Top of RECORDED DATA
(** The same, with what is known of the outcome: the file is replaced
    whatever happens to the prints, and the run returns when standard
    output can encode the four lines. *)
Lemma crop_whitespace_saved image_path output_path w img bbox data :
  (Image_open registry image_path w).1 = Return (Loads img) →
  PIL.getbbox true (PIL.convert_RGBA img) = Some bbox →
  encodes registry output_path
    (PIL.crop_core bbox (PIL.convert_RGBA img)) data →
  writable w output_path = true →
  ∃ res w',
    crop_whitespace registry console image_path output_path w = (res, w') ∧
    files w' = <[output_path := data]> (files w) ∧
    ((∀ text, prints_fine console text) → res = Return ()).
Proof.
  intros Hopen Hbox Henc Hw.
  rewrite (crop_whitespace_found _ _ _ img bbox data) by done.
  destruct (print_all_outcome console
              (success_lines output_path (PIL.size img)
                 (PIL.size (PIL.crop_core bbox (PIL.convert_RGBA img)))))
    as (res & printed & Hrun & _ & Hfine).
  rewrite Hrun. eexists _, _. split; [done|]. split; [done|].
  intros Hall. apply Hfine. intros line _. apply Hall.
Qed.

(** No run touches a file other than [output_path]. *)
Lemma crop_whitespace_other_files image_path output_path w p :
  p ≠ output_path →
  files (crop_whitespace registry console image_path output_path w).2 !! p
  = files w !! p.
Proof.
  intros Hp.
  destruct (Image_open registry image_path w).1 as [[img|mode size e]|e]
    eqn:Hopen.
  - rewrite (crop_whitespace_opened _ _ _ _ _ img) by done.
    destruct (PIL.getbbox true (PIL.convert_RGBA img)) as [bbox|].
    + cbv zeta.
      pose proof (Image_save_frame registry
                    (PIL.crop_core bbox (PIL.convert_RGBA img)) output_path w)
        as (_ & _ & _ & Hfiles).
      destruct (Image_save registry _ output_path w) as [[[]|e] w1];
        simpl in Hfiles.
      * rewrite print_all_files. by apply Hfiles.
      * by apply Hfiles.
    + by rewrite print_all_files.
  - by rewrite (Image_open_Fails _ _ _ _ mode size e).
  - by rewrite (Image_open_Raise _ _ _ _ e).
Qed.

(** A run that returns after it found no box has printed one line; one
    that returns after [save] has printed the four lines. *)
Lemma print_all_Return lines w w' :
  print_all console lines w = (Return (), w') →
  w' = World (files w) (readable w) (writable w) (stdout w ++ lines).
Proof.
  destruct (print_all_outcome console lines) as (res & printed & Hrun & Hall & _).
  rewrite Hrun. intros [= -> <-]. by rewrite Hall.
Qed.

Lemma no_content_iff_no_bbox image_path output_path w img :
  (Image_open registry image_path w).1 = Return (Loads img) →
  prints_fine console "❌ Could not find content to crop" →
  reports_no_content registry console image_path output_path w ↔
  PIL.getbbox true (PIL.convert_RGBA img) = None.
Proof.
  intros Hopen Hfine. unfold reports_no_content.
  rewrite (crop_whitespace_opened _ _ _ _ _ img) by done.
  destruct (PIL.getbbox true (PIL.convert_RGBA img)) as [bbox|].
  - split; [|done]. cbv zeta.
    pose proof (Image_save_frame registry
                  (PIL.crop_core bbox (PIL.convert_RGBA img)) output_path w)
      as (Hout & _).
    destruct (Image_save registry _ output_path w) as [[[]|e] w1];
      [|discriminate].
    simpl in Hout. intros Hrun. apply print_all_Return in Hrun.
    apply (f_equal (λ w, length (stdout w))) in Hrun. simpl in Hrun.
    rewrite Hout, !length_app in Hrun. simpl in Hrun. lia.
  - split; [done|]. intros _. rewrite <- print_one. unfold print.
    unfold prints_fine in Hfine. by rewrite Hfine.
Qed.

(** What [main] does with each outcome of [crop_whitespace]. *)
Lemma main_Return w w' :
  crop_whitespace registry console input_path output_path w = (Return (), w') →
  main registry console w = (Return (), w').
Proof. intros Hrun. unfold main, try_except. by rewrite Hrun. Qed.

Lemma main_Raise w e w' :
  crop_whitespace registry console input_path output_path w = (Raise e, w') →
  main registry console w
  = print_all console
      ["❌ Error: " +:+ str_exn e;
       String "010"%char
         "💡 Make sure Pillow is installed: pip install Pillow"] w'.
Proof.
  intros Hrun. unfold main, try_except. rewrite Hrun.
  cbn. rewrite !bind_unfold.
  destruct (print console _ w') as [[[]|?] w1]; [|done]. rewrite bind_unfold.
  by destruct (print console _ w1) as [[[]|?] w2].
Qed.

Lemma main_files w :
  files (main registry console w).2
  = files (crop_whitespace registry console input_path output_path w).2.
Proof.
  destruct (crop_whitespace registry console input_path output_path w)
    as [[[]|e] w'] eqn:Hrun.
  - by rewrite (main_Return _ _ Hrun).
  - by rewrite (main_Raise _ _ _ Hrun), print_all_files.
Qed.
End MoreRunFacts.

(** ** Properties of the cropper *)

(** C1: when a bounding box (left, top, right, bottom) is found, the
    cropped image is right - left wide and bottom - top high, and the run
    replaces whatever was at [output_path] by the encoding of that image
    (given that the path may be written and the encoder registered for it
    accepts the image); the run returns when standard output can encode
    what it prints. *)
Theorem crop_whitespace_crops_to_bbox
    registry console image_path output_path w img l t r b :
  (Image_open registry image_path w).1 = Return (Loads img) →
  PIL.getbbox true (PIL.convert_RGBA img) = Some (l, t, r, b) →
  ∃ cropped,
    PIL.crop (PIL.convert_RGBA img) (l, t, r, b) = inr cropped ∧
    PIL.width cropped = r - l ∧ PIL.height cropped = b - t ∧
    ∀ data,
      encodes registry output_path cropped data →
      writable w output_path = true →
      ∃ res w',
        crop_whitespace registry console image_path output_path w = (res, w') ∧
        files w' = <[output_path := data]> (files w) ∧
        ((∀ text, prints_fine console text) → res = Return ()).
Proof.
  intros Hopen Hbox.
  exists (PIL.crop_core (l, t, r, b) (PIL.convert_RGBA img)).
  pose proof (Image_open_Loads _ _ _ _ Hopen) as (_ & _ & _ & _ & Hbomb).
  split; [|split; [|split]].
  - apply (crop_getbbox true); [by rewrite convert_RGBA_size|done].
  - unfold PIL.width. by rewrite crop_core_size.
  - unfold PIL.height. by rewrite crop_core_size.
  - intros data Henc Hw. by eapply crop_whitespace_saved.
Qed.

(** C2: on the 200×100 white image with a 50×30 red rectangle at (75, 35)
    the bounding box is the whole image, and the run writes an image of
    200×100 pixels, not 50×30. *)
Theorem logo_200x100_keeps_white_border :
  let w := Sample.world_only Sample.logo_200x100 in
  let run := crop_whitespace Sample.registry Sample.utf8 "in.raw" "out.raw" w in
  (Image_open Sample.registry "in.raw" w).1
  = Return (Loads Sample.logo_200x100) ∧
  PIL.getbbox true (PIL.convert_RGBA Sample.logo_200x100)
  = Some (0, 0, 200, 100) ∧
  run.1 = Return () ∧
  stdout run.2 = ["✅ Logo cropped successfully!";
                  "   Original size: (200, 100)";
                  "   Cropped size: (200, 100)";
                  "   Saved to: out.raw"] ∧
  file_size <$> (files run.2 !! "out.raw" ≫= Sample.raw_decode)
  = Some (200, 100).
Proof. vm_compute. done. Qed.



(** The run on an image whose bounding box is its full extent. *)
Lemma crop_whitespace_full_extent
    registry console image_path output_path w img :
  (Image_open registry image_path w).1 = Return (Loads img) →
  PIL.getbbox true (PIL.convert_RGBA img)
  = Some (0, 0, PIL.width img, PIL.height img) →
  ∃ cropped,
    PIL.crop (PIL.convert_RGBA img) (0, 0, PIL.width img, PIL.height img)
    = inr cropped ∧
    PIL.size cropped = PIL.size img ∧
    ∀ data,
      encodes registry output_path cropped data →
      writable w output_path = true →
      ∃ res w',
        crop_whitespace registry console image_path output_path w = (res, w') ∧
        files w' = <[output_path := data]> (files w) ∧
        ((∀ text, prints_fine console text) → res = Return ()).
Proof.
  intros Hopen Hbox.
  exists (PIL.crop_core (0, 0, PIL.width img, PIL.height img)
            (PIL.convert_RGBA img)).
  pose proof (Image_open_Loads _ _ _ _ Hopen) as (_ & _ & _ & _ & Hbomb).
  split; [|split].
  - apply (crop_getbbox true); [by rewrite convert_RGBA_size|done].
  - rewrite crop_core_size, !Nat.sub_0_r. unfold PIL.width, PIL.height.
    by destruct (PIL.size img).
  - intros data Henc Hw. by eapply crop_whitespace_saved.
Qed.

(** C4: when the image is fully opaque after the conversion to RGBA, the
    bounding box is the full extent of the image and the image that is
    saved has the dimensions of the input: no border is removed. *)
Theorem opaque_image_bbox_is_full_extent
    registry console image_path output_path w img :
  (Image_open registry image_path w).1 = Return (Loads img) →
  (∀ x y, x < PIL.width img → y < PIL.height img →
          PIL.alpha_at (PIL.convert_RGBA img) x y = Some 255%Z) →
  PIL.getbbox true (PIL.convert_RGBA img)
  = Some (0, 0, PIL.width img, PIL.height img) ∧
  ∃ cropped,
    PIL.crop (PIL.convert_RGBA img) (0, 0, PIL.width img, PIL.height img)
    = inr cropped ∧
    PIL.size cropped = PIL.size img ∧
    ∀ data,
      encodes registry output_path cropped data →
      writable w output_path = true →
      ∃ res w',
        crop_whitespace registry console image_path output_path w = (res, w') ∧
        files w' = <[output_path := data]> (files w) ∧
        ((∀ text, prints_fine console text) → res = Return ()).
Proof.
  intros Hopen Hopaque.
  pose proof (Image_open_Loads _ _ _ _ Hopen) as (_ & _ & Hw & Hh & _).
  assert (Hbox : PIL.getbbox true (PIL.convert_RGBA img)
                 = Some (0, 0, PIL.width img, PIL.height img)).
  { pose proof (convert_RGBA_size img) as Hsize.
    assert (PIL.width (PIL.convert_RGBA img) = PIL.width img) as Hw'
      by (unfold PIL.width; by rewrite Hsize).
    assert (PIL.height (PIL.convert_RGBA img) = PIL.height img) as Hh'
      by (unfold PIL.height; by rewrite Hsize).
    rewrite <- Hw', <- Hh'. apply getbbox_full.
    - apply convert_RGBA_mode.
    - by rewrite Hw'.
    - by rewrite Hh'.
    - intros x y Hx Hy. exists 255%Z. split; [|done].
      apply Hopaque; [by rewrite <- Hw'|by rewrite <- Hh']. }
  split; [done|]. by apply crop_whitespace_full_extent.
Qed.

(** C5: when the bounding box of the image is its full extent, the image
    that the run saves has the dimensions of the input. *)
Theorem tight_image_keeps_dimensions
    registry console image_path output_path w img :
  (Image_open registry image_path w).1 = Return (Loads img) →
  PIL.getbbox true (PIL.convert_RGBA img)
  = Some (0, 0, PIL.width img, PIL.height img) →
  ∃ cropped,
    PIL.crop (PIL.convert_RGBA img) (0, 0, PIL.width img, PIL.height img)
    = inr cropped ∧
    PIL.width cropped = PIL.width img ∧
    PIL.height cropped = PIL.height img ∧
    ∀ data,
      encodes registry output_path cropped data →
      writable w output_path = true →
      ∃ res w',
        crop_whitespace registry console image_path output_path w = (res, w') ∧
        files w' = <[output_path := data]> (files w) ∧
        ((∀ text, prints_fine console text) → res = Return ()).
Proof.
  intros Hopen Hbox.
  destruct (crop_whitespace_full_extent registry console image_path output_path
              w img Hopen Hbox) as (cropped & Hcrop & Hsize & Hrun).
  exists cropped. unfold PIL.width, PIL.height. by rewrite Hsize.
Qed.



(** C7, as stated, fails: on a standard output that cannot encode the
    symbol that starts the error line, the print in the handler raises,
    and the process ends with that exception and exit status 1. *)
Lemma main_fails_on_ascii_stdout :
  let w := Sample.world_of ∅ in
  crop_whitespace Sample.registry Sample.ascii input_path output_path w
  = (Raise (FileNotFoundError input_path), w) ∧
  main Sample.registry Sample.ascii w
  = (Raise (UnicodeEncodeError
              "'ascii' codec can't encode characters: ordinal not in range(128)"),
     w) ∧
  exit_status (main Sample.registry Sample.ascii w).1 = 1%Z.
Proof. by vm_compute. Qed.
Bottom of RECORDED DATA
-- EXERCISE GOAL --
Your output must contain exactly the lines from the one containing "(** C5: when" to the final line of the data above, and no other text.

-- RESPONSE TO THIS TASK --
(** C5: when the bounding box of the image is its full extent, the image
    that the run saves has the dimensions of the input. *)
Theorem tight_image_keeps_dimensions
    registry console image_path output_path w img :
  (Image_open registry image_path w).1 = Return (Loads img) →
  PIL.getbbox true (PIL.convert_RGBA img)
  = Some (0, 0, PIL.width img, PIL.height img) →
  ∃ cropped,
    PIL.crop (PIL.convert_RGBA img) (0, 0, PIL.width img, PIL.height img)
    = inr cropped ∧
    PIL.width cropped = PIL.width img ∧
    PIL.height cropped = PIL.height img ∧
    ∀ data,
      encodes registry output_path cropped data →
      writable w output_path = true →
      ∃ res w',
        crop_whitespace registry console image_path output_path w = (res, w') ∧
        files w' = <[output_path := data]> (files w) ∧
        ((∀ text, prints_fine console text) → res = Return ()).
Proof.
  intros Hopen Hbox.
  destruct (crop_whitespace_full_extent registry console image_path output_path
              w img Hopen Hbox) as (cropped & Hcrop & Hsize & Hrun).
  exists cropped. unfold PIL.width, PIL.height. by rewrite Hsize.
Qed.



(** C7, as stated, fails: on a standard output that cannot encode the
    symbol that starts the error line, the print in the handler raises,
    and the process ends with that exception and exit status 1. *)
Lemma main_fails_on_ascii_stdout :
  let w := Sample.world_of ∅ in
  crop_whitespace Sample.registry Sample.ascii input_path output_path w
  = (Raise (FileNotFoundError input_path), w) ∧
  main Sample.registry Sample.ascii w
  = (Raise (UnicodeEncodeError
              "'ascii' codec can't encode characters: ordinal not in range(128)"),
     w) ∧
  exit_status (main Sample.registry Sample.ascii w).1 = 1%Z.
Proof. by vm_compute. Qed.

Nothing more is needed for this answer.